Saturday, July 9, 2011

MORALS, PRAGMATISM AND NATURAL SELECTION

In "natural selection", outcomes are always based upon the vitality of each individual.  He lives or dies by some "natural" happening.  There is no interference to modify outcomes and no preferences are shown.  In our society this notion is discarded and those, who under natural selection would have perished, are saved from what would have been an early demise as nature intended.  Often, for a number of reasons, those saved are given preferential treatment over others who cannot afford to be saved.  Although the "survival of the fittest" was intended to weed out the "unfit", we see fit to ignore that.  What follows, of course, is the enlargement of the number of unfit in the population.

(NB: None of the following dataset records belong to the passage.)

Lemma do_handshake_out n sys conn r failed ph' s' :
  sys_ok n sys → sys_out sys → sys_handlers sys !! conn = Some (Handshaking r) →
  do_handshake failed r (sys_server sys) = Some (ph', s') → step_out (Handshaking r) (sys_server sys) ph' s'.
Proof.
  intros Hok Hout Hph H. pose proof (so_server _ Hout) as Hs.
  assert (Hsame : ph' = Finished → s' = sys_server sys → step_out (Handshaking r) (sys_server sys) ph' s').
  { intros -> ->. split; [exact Hs|]. split; [reflexivity|]. split; [by intros h o co E|exact I]. }
  unfold do_handshake in H. destruct failed as [err|]; [injection H as <- <-; by apply Hsame|].
  apply bind_inv in H as (hr & s1 & H1 & E). unfold handshake in H1.
  pose proof (po_reader _ _ (sy_phases _ _ Hok conn _ Hph) r eq_refl) as Hb.
  destruct (DecodeWithLimit r _) as [[pkt r']|err] eqn:Hdec; [|injection H1 as <- <-; injection E as <- <-; by apply Hsame].
  destruct pkt as [connect| | | | | | | | | |]; try (injection H1 as <- <-; injection E as <- <-; by apply Hsame).
  apply (proj1 (decode_exact _ _ _ _ Hb (sy_packets _ _ Hok))) in Hdec as (data & Hpkt & Hwire & _ & [Et _]).
  rewrite Et in Hb. apply Forall_app in Hb as [Hbd _].
  pose proof (proj2 (decoded_typed _ _ Hpkt Hwire Hbd) connect eq_refl) as Hwill.
  set (cli := fresh (dom (srv_conns (sys_server sys)))) in *.
  assert (Hnew : srv_conns (sys_server sys) !! cli = None) by (unfold cli; apply not_elem_of_dom, is_fresh).
  injection H1 as <- <-. injection E as <- <-. set (c := Client_New (conn_ClientID connect)).
  assert (Hc : silent c) by (split; [by exists []|done|done]).
  set (s1 := set_conns _ _).
  assert (Hsp : speaks (own (Handshaking r)) (sys_server sys) s1).
  { intros cli0 c0 Hc0. exists c0. cbn [srv_conns set_conns s1]. unfold s1. cbn [srv_conns set_conns].
    rewrite lookup_insert_ne by congruence. done. }
  split.
  - apply (out_ok_speaks (own (Handshaking r)) (sys_server sys) s1 Hs Hsp); try done; try apply Hs.
    unfold s1. cbn [srv_conns set_conns].
    intros cli0 c0 [[_ <-]|[_ Hl]]%lookup_insert_Some; [by apply silent_converses|by eapply (oo_clients _ Hs)].
  - split; [exact Hsp|]. split; [intros h o co E; injection E as <- _ _; exact Hwill|].
    exists c. unfold s1. cbn [srv_conns set_conns h_client]. by rewrite lookup_insert_eq.
Qed.

(** A step after which the connection only has to close. *)
Lemma leaves_out ph s s' h :
  (∃ o co, view ph = Some (h, o, co)) → will_typed (h_connect h) → out_ok s' → speaks (eq (h_client h)) s s' →
  step_out ph s (Cleaning h None Returned) s'.
Proof.
  intros (o & co & V) Hw Hok Hs. split; [exact Hok|]. split.
  - eapply speaks_mono; [|exact Hs]. intros cli <-. by exists h, o, co.
  - split; [intros h' o' co' E; by injection E as <- _ _|]. intros Hne. by destruct Hne.
Qed.

Lemma do_authenticate_out sys conn h c1 c2 c3 deadline written ph' s' :
  sys_out sys → sys_handlers sys !! conn = Some (Authenticating h) →
  do_authenticate kdf c1 c2 c3 deadline written h (sys_server sys) = Some (ph', s') →
  step_out (Authenticating h) (sys_server sys) ph' s'.
Proof.
  intros Hout Hph ([who code] & s1 & H1 & H)%bind_inv. pose proof (so_server _ Hout) as Hs.
  destruct (so_phases _ Hout conn _ Hph) as [Hw Hu]. specialize (Hw h None Returned eq_refl).
  destruct (authenticateConnect_codes nobody c1 c2 c3 (h_connect h) _ _ _ Hs H1) as (Hs1 & Hsp1 & Hcode). simpl in Hcode.
  assert (Hu1 : unheard s1 (h_client h)) by (eapply speaks_unheard; [exact Hsp1|intros []|exact Hu]).
  destruct (negb _).
  - apply bind_inv in H as (u & s2 & H2 & E). injection E as <- <-.
    destruct (rejectConnection_out _ _ _ _ _ _ _ Hs1 Hu1 Hcode H2) as [Hs2 Hsp2].
    apply leaves_out; [by do 2 eexists|exact Hw|exact Hs2|].
    etransitivity; [|exact Hsp2]. eapply speaks_mono; [|exact Hsp1]. intros ? [].
  - injection H as <- <-. split; [exact Hs1|]. split; [eapply speaks_mono; [|exact Hsp1]; intros ? []|].
    split; [intros h' o' co' E; injection E as <- _ _; exact Hw|exact Hu1].
Qed.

If you are beginning to think that I'm advocating we let people die, stop there.  That is not what I'm saying.  This discussion is about what happens when we "mess with Mother Nature".  Under current conditions, we are headed for a certain rationing of care and preferences will naturally follow.  Who is more valuable to society or who contributed to whose campaign.  Natural selection having been thwarted, human selection will fill the void.  Our history of rampant, flagrant political favoritism should tell us that.

The questions which arise are difficult to answer while trying to remain faithful to our human compassion.  Too much compassion allows the problem to expand forever and the pragmatic approach is reprehensible.  This is called a dilemma but, nevertheless, decisions have to be made.  Thinking about them now may help us be able to decide when the need arises, and it will.

So many times, I find the lifeboat dilemma appropriate to illustrate some of our most difficult choices.  If the lifeboat is dangerously full and there are still people in the water, is it more moral to save those in the boat and abandon the others to a certain death or to allow the others into the boat and have everyone perish?  I'm not at all certain that the question should be one of morality but one of pragmatism and common sense.  If we can make a pragmatic decision in this case without moral implications, why can't we also allow people to die when their time has come to save those who follow?  This may not be a perfect analogy, but it does frame the question.

As the earth's human population ages and total population increases, natural resources, food and other necessities will be in short supply.  The lifeboat will be full.